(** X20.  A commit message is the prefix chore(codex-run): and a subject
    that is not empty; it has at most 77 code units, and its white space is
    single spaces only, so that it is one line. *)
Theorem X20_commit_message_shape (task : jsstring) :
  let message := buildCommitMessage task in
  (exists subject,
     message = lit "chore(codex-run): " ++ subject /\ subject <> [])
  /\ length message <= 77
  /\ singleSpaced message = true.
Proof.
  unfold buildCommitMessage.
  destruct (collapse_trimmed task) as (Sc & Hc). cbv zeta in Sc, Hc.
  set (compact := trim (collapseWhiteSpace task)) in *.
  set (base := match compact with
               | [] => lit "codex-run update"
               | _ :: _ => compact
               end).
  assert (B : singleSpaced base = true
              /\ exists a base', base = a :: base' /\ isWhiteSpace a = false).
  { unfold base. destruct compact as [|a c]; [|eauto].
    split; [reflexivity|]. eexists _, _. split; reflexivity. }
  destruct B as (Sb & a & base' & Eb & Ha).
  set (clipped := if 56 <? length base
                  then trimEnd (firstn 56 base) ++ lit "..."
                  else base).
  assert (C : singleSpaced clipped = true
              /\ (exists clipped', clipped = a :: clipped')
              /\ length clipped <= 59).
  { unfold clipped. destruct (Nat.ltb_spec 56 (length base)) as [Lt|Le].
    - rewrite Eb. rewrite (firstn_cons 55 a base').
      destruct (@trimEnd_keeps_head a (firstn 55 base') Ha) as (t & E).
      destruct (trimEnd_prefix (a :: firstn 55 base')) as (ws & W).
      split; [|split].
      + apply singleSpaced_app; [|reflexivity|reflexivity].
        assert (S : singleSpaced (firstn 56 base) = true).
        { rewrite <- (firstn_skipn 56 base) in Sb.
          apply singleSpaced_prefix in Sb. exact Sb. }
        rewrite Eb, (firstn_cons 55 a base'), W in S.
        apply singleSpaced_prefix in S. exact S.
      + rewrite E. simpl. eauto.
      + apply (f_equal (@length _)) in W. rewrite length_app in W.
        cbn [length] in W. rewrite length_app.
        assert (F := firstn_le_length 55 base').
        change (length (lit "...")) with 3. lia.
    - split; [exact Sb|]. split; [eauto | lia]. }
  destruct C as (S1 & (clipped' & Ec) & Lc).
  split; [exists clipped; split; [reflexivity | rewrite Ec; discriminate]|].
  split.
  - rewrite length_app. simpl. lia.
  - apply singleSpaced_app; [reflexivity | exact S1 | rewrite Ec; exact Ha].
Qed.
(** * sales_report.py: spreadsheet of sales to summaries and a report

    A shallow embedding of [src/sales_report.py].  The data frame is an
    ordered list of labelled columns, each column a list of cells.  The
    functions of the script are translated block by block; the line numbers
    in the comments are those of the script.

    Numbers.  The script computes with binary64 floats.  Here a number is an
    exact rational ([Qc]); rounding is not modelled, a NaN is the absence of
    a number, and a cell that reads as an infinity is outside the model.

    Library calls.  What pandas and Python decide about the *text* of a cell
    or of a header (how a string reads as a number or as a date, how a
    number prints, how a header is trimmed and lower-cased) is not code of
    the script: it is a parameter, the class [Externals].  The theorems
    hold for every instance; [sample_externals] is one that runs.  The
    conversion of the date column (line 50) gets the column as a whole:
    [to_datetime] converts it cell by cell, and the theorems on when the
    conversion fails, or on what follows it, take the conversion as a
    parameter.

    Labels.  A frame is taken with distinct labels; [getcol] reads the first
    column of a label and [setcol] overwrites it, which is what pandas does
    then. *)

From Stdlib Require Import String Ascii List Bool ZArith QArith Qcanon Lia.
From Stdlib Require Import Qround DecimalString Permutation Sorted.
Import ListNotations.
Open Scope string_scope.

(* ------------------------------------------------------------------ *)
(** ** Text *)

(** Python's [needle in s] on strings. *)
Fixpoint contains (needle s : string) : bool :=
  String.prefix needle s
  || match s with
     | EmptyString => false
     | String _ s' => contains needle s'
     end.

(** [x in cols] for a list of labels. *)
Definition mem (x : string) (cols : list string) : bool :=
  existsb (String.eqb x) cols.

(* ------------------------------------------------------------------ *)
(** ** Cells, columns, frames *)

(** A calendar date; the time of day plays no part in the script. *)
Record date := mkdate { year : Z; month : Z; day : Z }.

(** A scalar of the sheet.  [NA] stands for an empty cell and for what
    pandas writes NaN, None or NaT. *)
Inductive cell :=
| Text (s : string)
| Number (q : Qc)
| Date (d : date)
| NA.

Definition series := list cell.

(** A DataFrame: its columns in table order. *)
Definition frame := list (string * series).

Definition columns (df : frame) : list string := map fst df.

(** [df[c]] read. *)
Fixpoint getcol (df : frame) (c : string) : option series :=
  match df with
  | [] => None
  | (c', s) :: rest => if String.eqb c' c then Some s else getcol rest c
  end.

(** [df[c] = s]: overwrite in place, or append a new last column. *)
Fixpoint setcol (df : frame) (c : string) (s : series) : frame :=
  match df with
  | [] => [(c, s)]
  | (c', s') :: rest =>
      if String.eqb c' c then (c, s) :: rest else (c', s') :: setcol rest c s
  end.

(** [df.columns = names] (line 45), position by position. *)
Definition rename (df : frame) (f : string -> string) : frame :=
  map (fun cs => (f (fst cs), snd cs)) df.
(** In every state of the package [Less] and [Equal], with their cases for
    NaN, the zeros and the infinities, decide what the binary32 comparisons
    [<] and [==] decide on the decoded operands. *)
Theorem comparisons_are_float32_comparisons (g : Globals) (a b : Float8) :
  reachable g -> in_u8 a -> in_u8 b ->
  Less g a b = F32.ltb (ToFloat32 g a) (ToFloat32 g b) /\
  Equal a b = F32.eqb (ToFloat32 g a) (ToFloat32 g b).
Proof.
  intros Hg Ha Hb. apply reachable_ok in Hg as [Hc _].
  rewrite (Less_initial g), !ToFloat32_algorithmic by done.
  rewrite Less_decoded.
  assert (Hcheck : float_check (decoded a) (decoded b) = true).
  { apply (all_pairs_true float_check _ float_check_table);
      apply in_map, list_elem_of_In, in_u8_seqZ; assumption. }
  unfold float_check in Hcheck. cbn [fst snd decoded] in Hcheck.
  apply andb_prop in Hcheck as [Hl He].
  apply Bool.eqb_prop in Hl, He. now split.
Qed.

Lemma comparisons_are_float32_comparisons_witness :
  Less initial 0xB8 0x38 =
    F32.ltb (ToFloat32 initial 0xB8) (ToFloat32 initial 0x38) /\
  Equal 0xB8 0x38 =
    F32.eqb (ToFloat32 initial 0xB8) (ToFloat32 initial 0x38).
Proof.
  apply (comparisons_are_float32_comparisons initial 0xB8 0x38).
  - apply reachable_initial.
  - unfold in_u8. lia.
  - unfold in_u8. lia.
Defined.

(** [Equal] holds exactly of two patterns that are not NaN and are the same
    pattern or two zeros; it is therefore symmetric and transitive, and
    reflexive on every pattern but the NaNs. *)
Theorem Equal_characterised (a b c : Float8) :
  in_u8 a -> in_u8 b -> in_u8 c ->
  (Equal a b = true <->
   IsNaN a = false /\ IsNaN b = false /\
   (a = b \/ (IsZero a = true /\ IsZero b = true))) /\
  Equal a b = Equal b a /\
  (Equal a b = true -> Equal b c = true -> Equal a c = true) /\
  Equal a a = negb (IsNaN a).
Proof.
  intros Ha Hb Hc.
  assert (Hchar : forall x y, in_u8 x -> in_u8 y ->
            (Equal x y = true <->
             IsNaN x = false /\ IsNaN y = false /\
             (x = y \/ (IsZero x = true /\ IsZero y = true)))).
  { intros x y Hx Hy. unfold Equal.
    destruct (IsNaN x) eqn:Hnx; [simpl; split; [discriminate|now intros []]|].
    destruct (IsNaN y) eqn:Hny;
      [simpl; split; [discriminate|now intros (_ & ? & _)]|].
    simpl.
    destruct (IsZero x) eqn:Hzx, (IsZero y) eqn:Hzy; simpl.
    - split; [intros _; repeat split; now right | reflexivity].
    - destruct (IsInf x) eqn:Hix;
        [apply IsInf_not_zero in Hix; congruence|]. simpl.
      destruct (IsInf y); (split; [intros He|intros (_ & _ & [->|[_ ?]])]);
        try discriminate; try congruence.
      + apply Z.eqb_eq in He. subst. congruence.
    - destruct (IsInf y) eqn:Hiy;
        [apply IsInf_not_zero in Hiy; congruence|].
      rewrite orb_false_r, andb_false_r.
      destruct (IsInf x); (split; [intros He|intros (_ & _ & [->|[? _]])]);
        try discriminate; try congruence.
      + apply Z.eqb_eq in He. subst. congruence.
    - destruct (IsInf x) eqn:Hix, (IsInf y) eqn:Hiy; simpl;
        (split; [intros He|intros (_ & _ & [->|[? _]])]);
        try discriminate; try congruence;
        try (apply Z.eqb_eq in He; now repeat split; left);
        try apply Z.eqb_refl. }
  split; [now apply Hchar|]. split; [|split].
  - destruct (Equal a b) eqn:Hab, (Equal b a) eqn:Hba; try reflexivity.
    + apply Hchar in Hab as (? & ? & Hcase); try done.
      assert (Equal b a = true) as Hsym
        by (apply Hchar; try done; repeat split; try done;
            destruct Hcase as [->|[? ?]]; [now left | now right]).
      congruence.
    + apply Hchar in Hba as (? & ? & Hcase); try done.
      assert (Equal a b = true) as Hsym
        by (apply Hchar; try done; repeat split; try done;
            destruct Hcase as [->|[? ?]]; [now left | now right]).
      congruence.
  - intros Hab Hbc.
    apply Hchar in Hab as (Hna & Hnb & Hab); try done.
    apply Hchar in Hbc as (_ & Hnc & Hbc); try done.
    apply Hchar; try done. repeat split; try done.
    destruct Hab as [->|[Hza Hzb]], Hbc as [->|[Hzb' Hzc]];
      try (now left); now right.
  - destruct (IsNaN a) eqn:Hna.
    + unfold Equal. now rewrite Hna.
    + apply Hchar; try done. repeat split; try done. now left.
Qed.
· · · · ·
-- Problem --
Using the listing above, return all lines where the word "that" occurs.

-- Result of this task --
    that is not empty; it has at most 77 code units, and its white space is
    single spaces only, so that it is one line. *)
    a number, and a cell that reads as an infinity is outside the model.
    hold for every instance; [sample_externals] is one that runs.  The
(** [Equal] holds exactly of two patterns that are not NaN and are the same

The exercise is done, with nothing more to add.